Of course, the advancements of this week involved a lot of blood and sweat. The victors didn’t sit back, rub a magic lamp, and asked the genie for their wins. Nope, they did a lot of marching, vocalizing, speechifying, door-knocking, hand-shaking, relationship-bulding — a lot of campaigning — to get their message out. And it’s not done yet, of course. The closed-minded who still run the levers of government in this country, as well as those who support them and want to join them, still feel emboldened to lead us into a dark future so far as You Know Who still occupies the You Know What. Indeed, another notoriously bigoted candidate wants to join the lever-pullers in Washington from a state in the Deep South where many folks will lap up anything he says and will say “So what?” to the fact that he’s a documented fondler of women. (Yuck!) That’s why there’s still a lot of work to be done, and no rest for the just.
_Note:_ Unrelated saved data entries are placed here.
(** The [while childpos < endpos] loop of [_siftup]: the hole at [pos]
    sinks to a leaf.  Returns the list and the final [pos]. *)
Fixpoint siftup_loop (fuel : nat) (heap : list A) (endpos pos : nat)
  : list A * nat :=
  match fuel with
  | O => (heap, pos)
  | S fuel' =>
      let childpos := (2 * pos + 1)%nat in
      if (childpos <? endpos)%nat then
        let childpos := smaller_child heap endpos childpos in
        match heap !! childpos with
        | Some c => siftup_loop fuel' (<[pos := c]> heap) endpos childpos
        | None => (heap, pos)
        end
      else (heap, pos)
  end.

Definition _siftup (heap : list A) (pos : nat) : list A :=
  let endpos := length heap in
  let startpos := pos in
  match heap !! pos with
  | Some newitem =>
      let '(heap', pos') := siftup_loop (endpos - pos) heap endpos pos in
      _siftdown (<[pos' := newitem]> heap') startpos pos'
  | None => heap
  end.

Definition heappush (heap : list A) (item : A) : list A :=
  let heap := heap ++ [item] in
  _siftdown heap 0 (length heap - 1).

(** [None] is the [IndexError] of [heap.pop()] on an empty list. *)
Definition heappop (heap : list A) : option (A * list A) :=
  match last heap with
  | None => None
  | Some lastelt =>
      let heap := take (length heap - 1) heap in
      match heap with
      | [] => Some (lastelt, heap)
      | returnitem :: _ =>
          Some (returnitem, _siftup (<[0%nat := lastelt]> heap) 0)
      end
  end.
End heapq.

(** *** The heap invariant, for items compared through an integer key *)
Section heap_order.
Context {A : Type}.
Variable key : A -> Z.
Variable lt : A -> A -> bool.
Hypothesis lt_key : forall a b, lt a b = (key a <? key b).

(** No item is smaller than its parent. *)
Definition heap_ok (h : list A) : Prop :=
  forall i c p, (0 < i)%nat -> h !! i = Some c ->
    h !! ((i - 1) / 2)%nat = Some p -> key p <= key c.

(** [h] is a heap except for the slot [pos], whose content is stale:
    every edge that does not touch [pos] is in order, and the children
    of [pos] are in order with the parent of [pos]. *)
Definition hole_ok (h : list A) (pos : nat) : Prop :=
  (forall i c p, (0 < i)%nat -> i <> pos -> ((i - 1) / 2)%nat <> pos ->
     h !! i = Some c -> h !! ((i - 1) / 2)%nat = Some p -> key p <= key c)
  /\ (forall i c p, (0 < pos)%nat -> (0 < i)%nat ->
        ((i - 1) / 2)%nat = pos ->
        h !! i = Some c -> h !! ((pos - 1) / 2)%nat = Some p ->
        key p <= key c).

(** [x] may be put above the children of [pos]. *)
Definition fits_above (x : A) (h : list A) (pos : nat) : Prop :=
  forall i c, (0 < i)%nat -> ((i - 1) / 2)%nat = pos ->
    h !! i = Some c -> key x <= key c.

Lemma heap_ok_nil : heap_ok [].
Proof. intros i c p _ H. by rewrite lookup_nil in H. Qed.

Lemma heap_ok_hole h pos : heap_ok h -> hole_ok h pos.
Proof.
  intros H; split.
  - intros i c p Hi _ _ Hc Hp. by eapply H.
  - intros i c p Hpos Hi Hpar Hc Hp.
    assert (exists q, h !! pos = Some q) as [q Hq].
    { apply lookup_lt_is_Some. apply lookup_lt_Some in Hc. lia. }
    transitivity (key q).
    + by eapply (H pos).
    + eapply (H i); eauto. by rewrite Hpar.
Qed.

Lemma siftdown_loop_length fuel : forall (h : list A) x pos,
  length (siftdown_loop lt fuel h 0 x pos) = length h.
Proof.
  induction fuel as [|fuel IH]; intros h x pos; cbn [siftdown_loop].
  - by rewrite length_insert.
  - destruct (0 <? pos)%nat; [|by rewrite length_insert].
    destruct (h !! _) as [parent|]; [|done].
    destruct (lt x parent); [|by rewrite length_insert].
    by rewrite IH, length_insert.
Qed.

Lemma siftdown_loop_ok fuel : forall (h : list A) x pos,
  (pos <= fuel)%nat -> (pos < length h)%nat ->
  hole_ok h pos -> fits_above x h pos ->
  heap_ok (siftdown_loop lt fuel h 0 x pos).
Proof.
  assert (Hplace : forall (h : list A) x pos,
    (pos < length h)%nat -> hole_ok h pos -> fits_above x h pos ->
    (forall p, (0 < pos)%nat -> h !! ((pos - 1) / 2)%nat = Some p ->
               key p <= key x) ->
    heap_ok (<[pos := x]> h)).
  { intros h x pos Hlen [Ha Hb] Hx Hup i c p Hi Hc Hp.
    destruct (decide (i = pos)) as [->|Hne].
    - rewrite list_lookup_insert_eq in Hc by done.
      rewrite list_lookup_insert_ne in Hp by lia.
      inversion Hc; subst. by apply Hup.
    - rewrite list_lookup_insert_ne in Hc by done.
      destruct (decide (((i - 1) / 2)%nat = pos)) as [Hpar|Hpar].
      + rewrite Hpar, list_lookup_insert_eq in Hp by done.
        inversion Hp; subst. by eapply Hx.
      + rewrite list_lookup_insert_ne in Hp by done. by eapply Ha. }
  induction fuel as [|fuel IH]; intros h x pos Hfuel Hlen Hh Hx;
    cbn [siftdown_loop].
  - apply Hplace; try done. intros; lia.
  - destruct (0 <? pos)%nat eqn:Hpos.
    2:{ apply Nat.ltb_ge in Hpos. apply Hplace; try done. intros; lia. }
    apply Nat.ltb_lt in Hpos.
    destruct (h !! ((pos - 1) / 2)%nat) as [parent|] eqn:Hparent.
    2:{ apply lookup_ge_None in Hparent. lia. }
    rewrite lt_key. destruct (key x <? key parent) eqn:Hcmp.
    2:{ apply Z.ltb_ge in Hcmp. apply Hplace; try done.
        intros p _ Hp. congruence. }
    apply Z.ltb_lt in Hcmp. destruct Hh as [Ha Hb].
    apply IH; [lia | rewrite length_insert; lia | |].
    + split.
      * intros i c p Hi Hne Hpne Hc Hp.
        assert (i <> pos) by (intros ->; lia).
        rewrite list_lookup_insert_ne in Hc by done.
        destruct (decide (((i - 1) / 2)%nat = pos)) as [Hpar|Hpar].
        -- rewrite Hpar, list_lookup_insert_eq in Hp by done.
           inversion Hp; subst. by eapply Hb.
        -- rewrite list_lookup_insert_ne in Hp by done. by eapply Ha.
      * intros i c p Hpp Hi Hpar Hc Hp.
        rewrite list_lookup_insert_ne in Hp by lia.
        assert (key p <= key parent).
        { eapply (Ha ((pos - 1) / 2)%nat); eauto; lia. }
        destruct (decide (i = pos)) as [->|Hne].
        -- rewrite list_lookup_insert_eq in Hc by done.
           by inversion Hc; subst.
        -- rewrite list_lookup_insert_ne in Hc by done.
           transitivity (key parent); [done|].
           eapply (Ha i); eauto; [lia|]. by rewrite Hpar.
    + intros i c Hi Hpar Hc.
      destruct (decide (i = pos)) as [->|Hne].
      * rewrite list_lookup_insert_eq in Hc by done.
        inversion Hc; subst. lia.
      * rewrite list_lookup_insert_ne in Hc by done.
        assert (key parent <= key c); [|lia].
        eapply (Ha i); eauto; [lia|]. by rewrite Hpar.
Qed.

Lemma hole_ok_insert (h : list A) pos x :
  hole_ok h pos -> hole_ok (<[pos := x]> h) pos.
Proof.
  intros [Ha Hb]; split.
  - intros i c p Hi Hne Hpne Hc Hp.
    rewrite list_lookup_insert_ne in Hc by done.
    rewrite list_lookup_insert_ne in Hp by done. by eapply Ha.
  - intros i c p Hpos Hi Hpar Hc Hp.
    rewrite list_lookup_insert_ne in Hc by lia.
    rewrite list_lookup_insert_ne in Hp by lia. by eapply Hb.
Qed.

Lemma fits_above_leaf x (h : list A) pos :
  (length h <= 2 * pos + 1)%nat -> fits_above x h pos.
Proof.
  intros Hleaf i c Hi Hpar Hc. apply lookup_lt_Some in Hc. lia.
Qed.

Lemma _siftdown_ok (h : list A) pos :
  (pos < length h)%nat -> hole_ok h pos ->
  (length h <= 2 * pos + 1)%nat ->
  heap_ok (_siftdown lt h 0 pos).
Proof.
  intros Hlen Hh Hleaf. unfold _siftdown.
  destruct (h !! pos) as [x|] eqn:Hx.
  2:{ apply lookup_ge_None in Hx. lia. }
  apply siftdown_loop_ok; try done. by apply fits_above_leaf.
Qed.

Lemma smaller_child_spec (h : list A) childpos :
  (childpos < length h)%nat ->
  let c' := smaller_child lt h (length h) childpos in
  (c' = childpos \/ c' = (childpos + 1)%nat) /\
  exists c, h !! c' = Some c /\
    forall j v, j = childpos \/ j = (childpos + 1)%nat ->
      h !! j = Some v -> key c <= key v.
Proof.
  intros Hlen. cbv zeta. unfold smaller_child.
  destruct (h !! childpos) as [l|] eqn:Hl.
  2:{ apply lookup_ge_None in Hl. lia. }
  destruct (h !! (childpos + 1)%nat) as [r|] eqn:Hr.
  - assert ((childpos + 1 <? length h)%nat = true) as ->.
    { apply Nat.ltb_lt. by apply lookup_lt_Some in Hr. }
    rewrite lt_key. cbn [andb].
    destruct (key l <? key r) eqn:Hcmp; cbn [negb].
    + apply Z.ltb_lt in Hcmp. split; [by left|]. exists l. split; [done|].
      intros j v [->| ->] Hv; simplify_eq; lia.
    + apply Z.ltb_ge in Hcmp. split; [by right|]. exists r. split; [done|].
      intros j v [->| ->] Hv; simplify_eq; lia.
  - split; [by left|]. exists l. split; [done|].
    intros j v [->| ->] Hv; simplify_eq; lia.
Qed.

Lemma siftup_loop_ok fuel : forall (h : list A) pos,
  (length h <= fuel + pos)%nat -> (pos < length h)%nat -> hole_ok h pos ->
  let r := siftup_loop lt fuel h (length h) pos in
  hole_ok r.1 r.2 /\ length r.1 = length h /\
  (r.2 < length h)%nat /\ (length h <= 2 * r.2 + 1)%nat.
Proof.
  induction fuel as [|fuel IH]; intros h pos Hfuel Hlen Hh;
    cbn [siftup_loop]; [lia|].
  destruct (2 * pos + 1 <? length h)%nat eqn:Hchild.
  2:{ apply Nat.ltb_ge in Hchild. by cbn. }
  apply Nat.ltb_lt in Hchild.
  destruct (smaller_child_spec h (2 * pos + 1) Hchild)
    as (Hwhich & c & Hc & Hmin).
  set (c' := smaller_child lt h (length h) (2 * pos + 1)) in *.
  rewrite Hc. destruct Hh as [Ha Hb].
  assert (Hc' : (c' < length h)%nat) by by eapply lookup_lt_Some.
  assert (Hstep : hole_ok (<[pos := c]> h) c').
  { split.
    - intros i ci p Hi Hne Hpne Hci Hp.
      destruct (decide (i = pos)) as [->|Hipos].
      + rewrite list_lookup_insert_eq in Hci by done.
        rewrite list_lookup_insert_ne in Hp by lia.
        inversion Hci; subst. eapply (Hb c'); eauto; lia.
      + rewrite list_lookup_insert_ne in Hci by done.
        destruct (decide (((i - 1) / 2)%nat = pos)) as [Hpar|Hpar].
        * rewrite Hpar, list_lookup_insert_eq in Hp by done.
          inversion Hp; subst. eapply (Hmin i); [lia|done].
        * rewrite list_lookup_insert_ne in Hp by done. by eapply Ha.
    - intros i ci p Hpos Hi Hpar Hci Hp.
      assert (((c' - 1) / 2)%nat = pos) as Hcp by lia.
      rewrite Hcp, list_lookup_insert_eq in Hp by done.
      rewrite list_lookup_insert_ne in Hci by lia.
      inversion Hp; subst p. eapply (Ha i); eauto; [lia..|].
      by rewrite Hpar. }
  specialize (IH (<[pos := c]> h) c').
  rewrite length_insert in IH. apply IH; [lia|done|done].
Qed.

Lemma _siftup_ok (h : list A) :
  (0 < length h)%nat -> hole_ok h 0 -> heap_ok (_siftup lt h 0).
Proof.
  intros Hlen Hh. unfold _siftup.
  destruct (h !! 0%nat) as [x|] eqn:Hx.
  2:{ apply lookup_ge_None in Hx. lia. }
  pose proof (siftup_loop_ok (length h - 0) h 0) as Hloop.
  destruct (siftup_loop lt (length h - 0) h (length h) 0) as [h' pos'].
  destruct Hloop as (Hh' & Hlen' & Hpos' & Hleaf); [lia|done|done|].
  cbn in Hh', Hlen', Hpos', Hleaf.
  apply _siftdown_ok.
  - rewrite length_insert. lia.
  - by apply hole_ok_insert.
  - rewrite length_insert. lia.
Qed.

Lemma heap_ok_take (h : list A) k : heap_ok h -> heap_ok (take k h).
Proof.
  intros H i c p Hi Hc Hp.
  apply lookup_take_Some in Hc as [Hc _].
  apply lookup_take_Some in Hp as [Hp _]. by eapply H.
Qed.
Knowing that this week’s election victories were the fruits of hard work, my mind was reminded of the words of someone who never ran for political office but did cover politics from the Fourth Estate: In 1970, literally 3 days before my first birthday (not that that part means anything), Chet Huntley retired from NBC News and the nightly newscast he anchored with David Brinkley. Before he rode off to Montana on that horse NBC gave him as a retirement gift, Huntley bid his viewers adieu with this message, including the words at the 1:13 mark I want to highlight (you may need to adjust your computer’s volume on this):
“Be patient and have courage, for there will be better and happier news one day, if we work at it.” Chet Huntley may have been thinking about journalism with those words, but they can certainly apply to those who desire a progressive, diverse, and hopeful future. That future won’t happen overnight. There will still be many dark paths to traverse. And there are no guarantees that the future will be as ideal as we hope it will be. But if we keep patient, have courage, and by golly, work at it, there will indeed be a better and happier future one day. For all of us.